Jesus’s call is always to forgive when we have been hurt. Simply forgive. We bear the sins of the world with Jesus – as part of the body of Christ, the church – and we do this through forgiveness. We are hurt? We forgo vengeance. We reject retribution. We do this because we know that in order to be forgiven ourselves, we have to forgive others. This is so basic to the Christian faith that it is actually part of the most basic Christian prayer: “Forgive us our trespasses, as we forgive those who trespass against us.”
Richard Rohr teaches about what he calls “forgiveness in real time.” He says that you have to forgive others for how they’ve wronged you, but even more basic than that you have to forgive reality for just being so broken. This kind of deep down forgiveness becomes an orientation of the soul. The one who can forgive reality for its brokenness, the world for its hatefulness and violence, the self for our own retribution and self-justification… this person can forgive anything. These kind of people can change the world.
Whether or not women should run the world I don’t really know, but I do know this: If we all felt forgiveness first – before rage, vengeance, retribution, fear, violence, and hatred – if we felt forgiveness first the world would be a very different place; a better place.

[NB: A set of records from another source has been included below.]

Lemma memory_staged `{HostAllocLaws} oc has_vsock rf c kernel initrd text b :
  bootable rf c kernel initrd text -> kernel_cmdline c has_vsock = Ok text ->
  host_alloc ∅ (ram_bytes_of c) = Some b ->
  exists m zp ke,
    prepare_memory oc rf c has_vsock guest_memory_new = Some (Ok (PML4_GPA, field 8 kernel 24), m) /\
    memory_wf m /\ highest (elf_segments kernel) ke /\
    (forall v, 0 <= v < 2 ^ 48 ->
       walk m PML4_GPA v = if decide (v < gib_count_of c * ONE_GIB) then Some v else None) /\
    final_zero_page c (initrd_at ke <$> initrd) = Ok zp /\ holds m (BOOT_PARAMS_GPA, as_bytes zp) /\
    holds m (CMDLINE_GPA, bytes_of text ++ [0]) /\ gdt_loads m (boot_sregs PML4_GPA) /\
    Forall (holds m) (acpi_facts c) /\ Forall (holds m) (initrd_facts ke initrd) /\
    (forall x, covered kernel x -> byte_at m x = image kernel (elf_segments kernel) (fun _ => None) x) /\
    exists reg m1 m2 m3, regions m = [reg] /\ gpa_start reg = 0 /\ region_size reg = ram_bytes_of c /\
      setup_guest_memory oc rf c (ram_bytes_of c) (gib_count_of c) guest_memory_new = Some (Ok PML4_GPA, m1) /\
      build_kernel_cmdline c has_vsock m1 = Some (Ok tt, m2) /\ mem_call write_gdt m2 = Some (Ok tt, m3) /\ regions m3 = [reg].
Proof.
  intros Hboot Ht Hb.
  destruct (setup_guest_memory_spec oc rf c kernel initrd text Hboot b Hb)
    as (reg & m1 & zp & ke & E1 & Hs & Hr & Hhi & Hke & Hzp & S1).
  pose proof (setup_facts_range rf c kernel initrd text Hboot zp ke (final_table _ _ _ Hzp) Hke) as Hrange.
  pose proof Hboot as [Hk Hkl Hkb Hf Hms _ Htb Htl Hram Hc].
  assert (Hmin : 0x200000 <= region_size reg) by (rewrite Hr; unfold ram_bytes_of; lia).
  assert (Hz : zlen (bytes_of text ++ [0]) = zlen (bytes_of text) + 1) by (by rewrite zlen_app).
  destruct (step_write_low reg _ m1 CMDLINE_GPA (bytes_of text ++ [0]) S1) as (m2 & E2 & S2);
    [apply Forall_app; split; [done|decided]|done|done|unfold CMDLINE_GPA; lia..| |].
  { eapply Forall_impl; [exact Hrange|]. cbn beta. intros f ?. unfold apart, disjoint_range, CMDLINE_GPA. cbn [fst snd]. lia. }
  destruct (step_entries reg gdt_entries 0 _ m2 S2) as (m3 & E3 & S3); [done|done|lia|by vm_compute| |].
  { constructor; [unfold CMDLINE_GPA, GDT_GPA; cbn [fst snd]; lia|].
    eapply Forall_impl; [exact Hrange|]. cbn beta. intros f ?. unfold GDT_GPA. lia. }
  assert (E3' : mem_call write_gdt m2 = Some (Ok tt, m3)) by (unfold mem_call, write_gdt; by rewrite E3).
  assert (Hlow : forall lo, lowest (elf_segments kernel) lo -> 0x100000 <= lo).
  { intros lo [_ (p1 & H1 & <-)%Exists_exists]. destruct Hf as (_ & _ & _ & Hf).
    rewrite Forall_forall in Hf. specialize (Hf _ H1). cbn beta in Hf. lia. }
  destruct (step_load_elf reg oc kernel _ m3 Hkl Hkb S3) as (r & m4 & E4 & S4 & _ & _ & He & Hph & Himg); [|done| |].
  { rewrite Hs, Hr. by apply (elf_fits_weaken _ 0x100000). }
  { intros lo hi Hlo Hhi'. rewrite (highest_unique _ _ _ Hhi' Hhi). specialize (Hlow _ Hlo).
    apply entry_facts_range; [lia|lia|by vm_compute|]. constructor.
    - unfold CMDLINE_GPA. cbn [fst snd]. lia.
    - eapply Forall_impl; [exact Hrange|]. cbn beta. intros f ?. lia. }
  destruct S4 as (Hwf & Hrm & Hh). pose proof S3 as (_ & Hrm3 & _). exists m4, zp, ke.
  assert (Hin : Forall (holds m4) ((CMDLINE_GPA, bytes_of text ++ [0]) :: setup_facts c initrd zp ke))
    by (rewrite Forall_forall in Hh |- *; intros f Hin; apply Hh; by apply entry_facts_super).
  unfold setup_facts in Hin. rewrite !Forall_cons, !Forall_app in Hin.
  destruct Hin as (Hcmd & Hzpf & Hacpi & Hird & Hpages). pose proof (gib_count_bounds rf c kernel initrd text Hboot).
  split_and!; try done.
  - unfold prepare_memory. rewrite (setup_bind_run _ _ _ _ _ E1). unfold build_kernel_cmdline.
    assert (E2' : (text ← lift (kernel_cmdline c has_vsock); write_at CMDLINE_GPA (bytes_of text ++ [0])) m1 = Some (Ok tt, m2))
      by (by erewrite setup_bind_run by (apply lift_run; exact Ht)).
    rewrite (setup_bind_run _ _ _ _ _ E2'), (setup_bind_run _ _ _ _ _ E3'). unfold fs_read.
    erewrite setup_bind_run by (apply lift_run; by rewrite Hk).
    rewrite (setup_bind_run _ _ _ _ _ E4). by rewrite He.
  - intros v Hv. rewrite (walk_loaded m4 (Z.to_nat (gib_count_of c))) by (done || lia || (apply page_facts_loaded; [lia|done])).
    by rewrite Z2Nat.id by lia.
  - apply gdt_entries_load. intros k e Hke'. rewrite Forall_forall in Hh.
    specialize (Hh _ (entry_facts_in gdt_entries 0 _ k e Hke')). unfold holds in Hh. cbn [fst snd] in Hh.
    rewrite length_le_bytes in Hh. unfold read_u64. rewrite Hh. cbn [mbind result_bind]. f_equal.
    apply from_le_le_bytes_id. apply gdt_entries_u64. by eapply list_elem_of_lookup_2.
  - intros x Hx. rewrite Himg. by apply image_covered.
  - exists reg, m1, m2, m3. split_and!; try done. unfold build_kernel_cmdline.
    by erewrite setup_bind_run by (apply lift_run; exact Ht).
Qed.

I don’t know how you can lose something that you love this much, a child, and forgive. I don’t know you you stand on stage in front of a bunch of people and hold hands with each other like this. I don’t know how you find the courage to reach out to the “other.” I don’t know how you do it. But when I see it happen, when I hear the story of true forgiveness like this one, I know that I have seen a glimpse of the kingdom of God. I know that I have seen “thy kingdom come, thy will be done on earth as it is in heaven.”